Items from a dataset
§ §
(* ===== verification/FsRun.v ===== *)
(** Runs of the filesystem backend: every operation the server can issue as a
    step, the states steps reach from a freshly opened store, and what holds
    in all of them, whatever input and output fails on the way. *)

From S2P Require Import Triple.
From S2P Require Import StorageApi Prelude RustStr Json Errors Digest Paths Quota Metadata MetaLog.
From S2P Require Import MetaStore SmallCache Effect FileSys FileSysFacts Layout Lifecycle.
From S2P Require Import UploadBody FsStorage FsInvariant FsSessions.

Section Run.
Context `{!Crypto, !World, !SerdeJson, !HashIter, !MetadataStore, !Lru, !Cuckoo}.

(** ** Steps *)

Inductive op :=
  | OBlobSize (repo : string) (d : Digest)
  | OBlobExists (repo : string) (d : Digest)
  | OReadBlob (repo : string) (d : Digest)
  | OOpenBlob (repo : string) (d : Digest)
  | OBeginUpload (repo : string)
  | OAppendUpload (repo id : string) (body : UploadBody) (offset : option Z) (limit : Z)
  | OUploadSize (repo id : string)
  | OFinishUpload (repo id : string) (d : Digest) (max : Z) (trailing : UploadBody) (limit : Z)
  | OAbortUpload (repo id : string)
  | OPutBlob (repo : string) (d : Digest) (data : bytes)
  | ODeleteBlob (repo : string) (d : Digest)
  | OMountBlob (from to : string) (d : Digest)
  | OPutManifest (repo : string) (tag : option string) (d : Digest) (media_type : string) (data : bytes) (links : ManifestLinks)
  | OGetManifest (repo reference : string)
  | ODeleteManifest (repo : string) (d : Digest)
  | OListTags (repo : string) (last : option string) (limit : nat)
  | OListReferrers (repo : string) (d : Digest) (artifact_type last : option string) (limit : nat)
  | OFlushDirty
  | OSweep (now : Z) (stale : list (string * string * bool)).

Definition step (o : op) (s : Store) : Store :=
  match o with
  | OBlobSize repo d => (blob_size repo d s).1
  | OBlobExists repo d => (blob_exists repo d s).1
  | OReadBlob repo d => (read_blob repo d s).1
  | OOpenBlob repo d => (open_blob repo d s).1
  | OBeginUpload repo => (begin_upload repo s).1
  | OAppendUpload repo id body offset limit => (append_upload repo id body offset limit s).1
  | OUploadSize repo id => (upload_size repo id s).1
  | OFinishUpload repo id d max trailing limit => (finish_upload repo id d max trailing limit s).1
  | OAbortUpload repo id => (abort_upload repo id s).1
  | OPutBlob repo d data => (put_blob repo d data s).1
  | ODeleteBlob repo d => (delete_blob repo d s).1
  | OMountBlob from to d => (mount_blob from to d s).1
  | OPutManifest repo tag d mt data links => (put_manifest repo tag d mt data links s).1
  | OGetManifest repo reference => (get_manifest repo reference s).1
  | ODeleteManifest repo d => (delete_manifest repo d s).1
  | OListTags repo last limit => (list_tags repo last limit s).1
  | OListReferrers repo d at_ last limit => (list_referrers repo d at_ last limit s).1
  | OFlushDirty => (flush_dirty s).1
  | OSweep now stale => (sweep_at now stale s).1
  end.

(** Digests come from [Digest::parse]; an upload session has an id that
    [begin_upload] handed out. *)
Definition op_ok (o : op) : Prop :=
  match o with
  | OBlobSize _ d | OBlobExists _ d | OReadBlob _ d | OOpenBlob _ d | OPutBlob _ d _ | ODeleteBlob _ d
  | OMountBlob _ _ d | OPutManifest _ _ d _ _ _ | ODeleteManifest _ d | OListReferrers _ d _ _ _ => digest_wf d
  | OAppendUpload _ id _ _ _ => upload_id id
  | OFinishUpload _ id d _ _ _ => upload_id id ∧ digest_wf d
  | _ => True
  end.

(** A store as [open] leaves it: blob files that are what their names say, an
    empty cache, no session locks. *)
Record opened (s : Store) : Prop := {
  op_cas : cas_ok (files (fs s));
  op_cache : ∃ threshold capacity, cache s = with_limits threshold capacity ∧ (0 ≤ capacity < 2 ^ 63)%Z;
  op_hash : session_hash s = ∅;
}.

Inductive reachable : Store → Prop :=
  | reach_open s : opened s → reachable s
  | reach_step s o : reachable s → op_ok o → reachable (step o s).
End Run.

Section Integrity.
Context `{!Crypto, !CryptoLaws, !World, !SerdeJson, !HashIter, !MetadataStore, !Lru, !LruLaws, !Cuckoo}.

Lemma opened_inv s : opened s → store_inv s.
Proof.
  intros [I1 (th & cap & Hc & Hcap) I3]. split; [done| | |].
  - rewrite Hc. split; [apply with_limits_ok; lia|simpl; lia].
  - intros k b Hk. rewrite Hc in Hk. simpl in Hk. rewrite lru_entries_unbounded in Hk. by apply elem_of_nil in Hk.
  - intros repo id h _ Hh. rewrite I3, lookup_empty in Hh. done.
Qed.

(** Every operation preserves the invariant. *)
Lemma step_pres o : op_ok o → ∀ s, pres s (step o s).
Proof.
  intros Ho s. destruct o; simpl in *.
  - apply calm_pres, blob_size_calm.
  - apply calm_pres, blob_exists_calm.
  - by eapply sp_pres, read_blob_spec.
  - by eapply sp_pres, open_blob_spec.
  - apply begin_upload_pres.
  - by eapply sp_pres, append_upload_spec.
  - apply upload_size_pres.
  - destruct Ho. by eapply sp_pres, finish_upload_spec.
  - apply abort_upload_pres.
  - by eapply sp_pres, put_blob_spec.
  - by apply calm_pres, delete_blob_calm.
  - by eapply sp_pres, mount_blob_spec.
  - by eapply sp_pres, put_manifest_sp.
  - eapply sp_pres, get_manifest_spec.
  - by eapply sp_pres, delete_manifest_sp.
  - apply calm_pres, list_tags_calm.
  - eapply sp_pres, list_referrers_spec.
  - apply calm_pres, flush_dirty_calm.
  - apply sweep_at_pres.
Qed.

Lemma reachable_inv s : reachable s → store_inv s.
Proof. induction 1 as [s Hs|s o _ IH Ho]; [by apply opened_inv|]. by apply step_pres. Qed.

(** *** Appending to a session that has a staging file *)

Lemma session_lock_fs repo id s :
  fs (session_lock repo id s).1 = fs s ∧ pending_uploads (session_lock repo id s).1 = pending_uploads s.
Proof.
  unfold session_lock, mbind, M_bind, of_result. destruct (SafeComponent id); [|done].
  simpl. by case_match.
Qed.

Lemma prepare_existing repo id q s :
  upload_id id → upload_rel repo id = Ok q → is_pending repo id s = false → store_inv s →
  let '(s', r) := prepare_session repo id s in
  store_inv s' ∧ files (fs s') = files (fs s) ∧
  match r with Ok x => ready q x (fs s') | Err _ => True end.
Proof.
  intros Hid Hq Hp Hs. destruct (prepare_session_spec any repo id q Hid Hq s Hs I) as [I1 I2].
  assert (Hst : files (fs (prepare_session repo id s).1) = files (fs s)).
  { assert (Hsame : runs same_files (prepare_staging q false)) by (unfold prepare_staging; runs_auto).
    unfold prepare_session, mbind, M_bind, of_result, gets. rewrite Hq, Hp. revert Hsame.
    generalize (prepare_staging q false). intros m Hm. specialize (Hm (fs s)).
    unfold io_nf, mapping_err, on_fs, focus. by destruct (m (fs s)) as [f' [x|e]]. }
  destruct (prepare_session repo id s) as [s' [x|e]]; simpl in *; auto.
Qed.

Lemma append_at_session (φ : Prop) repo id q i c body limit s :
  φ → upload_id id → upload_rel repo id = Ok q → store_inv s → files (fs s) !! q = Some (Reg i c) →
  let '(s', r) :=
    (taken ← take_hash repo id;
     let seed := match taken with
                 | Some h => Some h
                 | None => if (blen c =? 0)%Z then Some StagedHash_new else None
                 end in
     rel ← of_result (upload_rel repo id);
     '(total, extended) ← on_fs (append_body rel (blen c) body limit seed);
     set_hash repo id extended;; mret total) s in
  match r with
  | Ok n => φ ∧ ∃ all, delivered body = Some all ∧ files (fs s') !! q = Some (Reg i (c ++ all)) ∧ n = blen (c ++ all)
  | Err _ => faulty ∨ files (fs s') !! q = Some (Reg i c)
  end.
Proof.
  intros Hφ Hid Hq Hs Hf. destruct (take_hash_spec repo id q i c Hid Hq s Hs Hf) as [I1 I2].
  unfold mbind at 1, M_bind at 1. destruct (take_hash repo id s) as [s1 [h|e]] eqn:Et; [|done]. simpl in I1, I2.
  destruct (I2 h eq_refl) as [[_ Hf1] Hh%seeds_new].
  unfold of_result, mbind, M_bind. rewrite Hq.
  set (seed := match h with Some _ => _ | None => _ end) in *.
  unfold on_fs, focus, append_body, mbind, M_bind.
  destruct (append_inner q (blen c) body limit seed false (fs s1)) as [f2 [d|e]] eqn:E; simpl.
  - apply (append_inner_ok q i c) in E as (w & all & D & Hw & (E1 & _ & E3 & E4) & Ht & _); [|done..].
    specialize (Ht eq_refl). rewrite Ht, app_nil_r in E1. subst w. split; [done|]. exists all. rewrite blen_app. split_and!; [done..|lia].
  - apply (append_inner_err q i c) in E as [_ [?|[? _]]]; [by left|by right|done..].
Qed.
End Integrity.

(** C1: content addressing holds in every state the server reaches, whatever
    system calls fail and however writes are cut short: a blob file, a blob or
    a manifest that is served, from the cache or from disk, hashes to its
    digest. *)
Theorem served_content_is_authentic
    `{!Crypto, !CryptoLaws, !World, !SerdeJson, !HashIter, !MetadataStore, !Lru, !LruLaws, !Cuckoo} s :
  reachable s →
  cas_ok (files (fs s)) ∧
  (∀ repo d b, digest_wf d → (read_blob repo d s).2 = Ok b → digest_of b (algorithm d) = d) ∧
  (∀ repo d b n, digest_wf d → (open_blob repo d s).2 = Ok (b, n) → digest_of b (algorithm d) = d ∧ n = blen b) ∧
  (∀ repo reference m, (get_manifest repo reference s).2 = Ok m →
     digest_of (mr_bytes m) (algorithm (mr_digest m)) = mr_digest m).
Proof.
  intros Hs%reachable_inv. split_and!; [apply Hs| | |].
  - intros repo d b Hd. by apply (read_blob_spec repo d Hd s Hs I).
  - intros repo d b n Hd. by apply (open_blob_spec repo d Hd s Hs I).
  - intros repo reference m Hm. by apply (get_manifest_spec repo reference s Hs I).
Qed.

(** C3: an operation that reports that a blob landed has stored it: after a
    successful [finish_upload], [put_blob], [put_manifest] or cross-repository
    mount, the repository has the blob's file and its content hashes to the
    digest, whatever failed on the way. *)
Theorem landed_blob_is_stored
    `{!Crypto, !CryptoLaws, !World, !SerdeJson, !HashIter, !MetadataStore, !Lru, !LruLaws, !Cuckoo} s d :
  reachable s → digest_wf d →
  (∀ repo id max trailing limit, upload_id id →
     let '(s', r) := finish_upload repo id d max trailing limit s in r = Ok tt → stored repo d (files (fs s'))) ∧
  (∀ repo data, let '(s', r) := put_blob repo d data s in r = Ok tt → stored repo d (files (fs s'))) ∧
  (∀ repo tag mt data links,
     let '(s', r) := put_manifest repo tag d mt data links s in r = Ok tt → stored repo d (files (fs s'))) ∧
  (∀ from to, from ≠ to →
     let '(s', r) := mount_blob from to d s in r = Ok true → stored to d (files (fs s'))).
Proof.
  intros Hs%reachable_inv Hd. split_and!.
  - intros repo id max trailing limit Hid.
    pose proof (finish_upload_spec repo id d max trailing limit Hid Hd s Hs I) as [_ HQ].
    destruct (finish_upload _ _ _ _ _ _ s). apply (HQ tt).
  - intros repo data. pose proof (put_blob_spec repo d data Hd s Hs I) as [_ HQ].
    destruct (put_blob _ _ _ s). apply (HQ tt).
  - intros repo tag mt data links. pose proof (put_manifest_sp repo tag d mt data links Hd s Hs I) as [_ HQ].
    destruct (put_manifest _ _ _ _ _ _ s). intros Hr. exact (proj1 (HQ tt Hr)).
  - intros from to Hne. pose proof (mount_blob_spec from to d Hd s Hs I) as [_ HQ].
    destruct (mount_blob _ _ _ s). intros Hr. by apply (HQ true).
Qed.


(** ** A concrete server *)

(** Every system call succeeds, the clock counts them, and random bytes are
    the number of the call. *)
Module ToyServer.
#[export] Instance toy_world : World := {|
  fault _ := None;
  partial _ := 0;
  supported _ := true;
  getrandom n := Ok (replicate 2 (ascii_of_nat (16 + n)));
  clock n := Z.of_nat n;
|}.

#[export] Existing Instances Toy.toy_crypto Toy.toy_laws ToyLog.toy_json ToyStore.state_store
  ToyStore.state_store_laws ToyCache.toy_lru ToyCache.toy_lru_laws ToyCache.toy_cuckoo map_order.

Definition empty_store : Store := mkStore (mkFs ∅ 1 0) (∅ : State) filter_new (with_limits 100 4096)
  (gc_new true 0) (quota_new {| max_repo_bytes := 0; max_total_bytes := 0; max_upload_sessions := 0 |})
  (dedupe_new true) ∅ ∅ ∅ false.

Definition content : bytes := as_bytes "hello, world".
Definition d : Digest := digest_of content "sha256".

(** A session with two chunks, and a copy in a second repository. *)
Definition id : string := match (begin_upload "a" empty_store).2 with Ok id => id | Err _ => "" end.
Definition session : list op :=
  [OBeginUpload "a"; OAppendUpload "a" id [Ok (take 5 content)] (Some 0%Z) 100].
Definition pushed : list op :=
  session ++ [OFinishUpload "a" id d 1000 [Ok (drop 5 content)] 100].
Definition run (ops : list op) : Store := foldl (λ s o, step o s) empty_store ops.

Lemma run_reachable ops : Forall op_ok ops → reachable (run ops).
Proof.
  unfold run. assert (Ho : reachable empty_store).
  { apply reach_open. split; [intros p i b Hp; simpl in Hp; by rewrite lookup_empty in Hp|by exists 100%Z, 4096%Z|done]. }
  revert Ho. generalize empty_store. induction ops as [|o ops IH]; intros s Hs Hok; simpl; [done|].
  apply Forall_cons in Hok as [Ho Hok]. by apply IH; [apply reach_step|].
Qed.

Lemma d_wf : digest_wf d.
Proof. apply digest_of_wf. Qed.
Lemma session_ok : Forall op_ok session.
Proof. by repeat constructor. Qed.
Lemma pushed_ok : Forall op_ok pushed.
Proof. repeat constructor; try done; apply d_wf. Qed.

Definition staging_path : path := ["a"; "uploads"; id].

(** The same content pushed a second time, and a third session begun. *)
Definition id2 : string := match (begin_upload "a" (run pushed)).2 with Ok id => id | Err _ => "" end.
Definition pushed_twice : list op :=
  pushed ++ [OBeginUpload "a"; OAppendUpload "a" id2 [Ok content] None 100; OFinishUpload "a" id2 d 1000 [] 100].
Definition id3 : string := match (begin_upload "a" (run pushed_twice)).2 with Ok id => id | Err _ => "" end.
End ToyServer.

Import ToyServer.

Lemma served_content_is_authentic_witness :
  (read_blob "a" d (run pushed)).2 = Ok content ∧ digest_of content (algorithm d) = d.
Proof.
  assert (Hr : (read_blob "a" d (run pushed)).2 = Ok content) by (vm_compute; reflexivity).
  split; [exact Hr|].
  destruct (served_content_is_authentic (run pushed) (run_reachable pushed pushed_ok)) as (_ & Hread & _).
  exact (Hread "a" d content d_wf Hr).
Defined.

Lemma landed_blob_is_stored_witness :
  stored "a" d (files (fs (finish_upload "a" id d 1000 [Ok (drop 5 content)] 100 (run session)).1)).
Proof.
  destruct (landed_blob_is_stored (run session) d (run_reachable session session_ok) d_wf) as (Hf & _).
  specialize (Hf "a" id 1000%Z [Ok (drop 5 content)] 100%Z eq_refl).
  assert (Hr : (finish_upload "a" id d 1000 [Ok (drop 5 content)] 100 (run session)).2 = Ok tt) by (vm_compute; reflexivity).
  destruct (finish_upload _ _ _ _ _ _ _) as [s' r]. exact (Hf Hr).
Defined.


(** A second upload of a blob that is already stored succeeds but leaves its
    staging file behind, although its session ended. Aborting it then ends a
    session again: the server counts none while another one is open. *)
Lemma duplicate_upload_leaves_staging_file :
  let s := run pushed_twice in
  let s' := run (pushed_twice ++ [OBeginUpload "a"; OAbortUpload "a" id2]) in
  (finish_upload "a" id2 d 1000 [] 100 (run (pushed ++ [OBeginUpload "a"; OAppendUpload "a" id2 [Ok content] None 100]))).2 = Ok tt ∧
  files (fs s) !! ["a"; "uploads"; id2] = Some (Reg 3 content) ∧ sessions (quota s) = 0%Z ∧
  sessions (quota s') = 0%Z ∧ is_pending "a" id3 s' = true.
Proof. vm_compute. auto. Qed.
§ §
__How to complete this task__
Only the lines above starting with the one with "Theorem served_content_is_authentic" and going through the one with "digest, whatever failed on the way. *)" are to be copied, word for word and with both ends kept.

__The completed task__
Theorem served_content_is_authentic
    `{!Crypto, !CryptoLaws, !World, !SerdeJson, !HashIter, !MetadataStore, !Lru, !LruLaws, !Cuckoo} s :
  reachable s →
  cas_ok (files (fs s)) ∧
  (∀ repo d b, digest_wf d → (read_blob repo d s).2 = Ok b → digest_of b (algorithm d) = d) ∧
  (∀ repo d b n, digest_wf d → (open_blob repo d s).2 = Ok (b, n) → digest_of b (algorithm d) = d ∧ n = blen b) ∧
  (∀ repo reference m, (get_manifest repo reference s).2 = Ok m →
     digest_of (mr_bytes m) (algorithm (mr_digest m)) = mr_digest m).
Proof.
  intros Hs%reachable_inv. split_and!; [apply Hs| | |].
  - intros repo d b Hd. by apply (read_blob_spec repo d Hd s Hs I).
  - intros repo d b n Hd. by apply (open_blob_spec repo d Hd s Hs I).
  - intros repo reference m Hm. by apply (get_manifest_spec repo reference s Hs I).
Qed.

(** C3: an operation that reports that a blob landed has stored it: after a
    successful [finish_upload], [put_blob], [put_manifest] or cross-repository
    mount, the repository has the blob's file and its content hashes to the
    digest, whatever failed on the way. *)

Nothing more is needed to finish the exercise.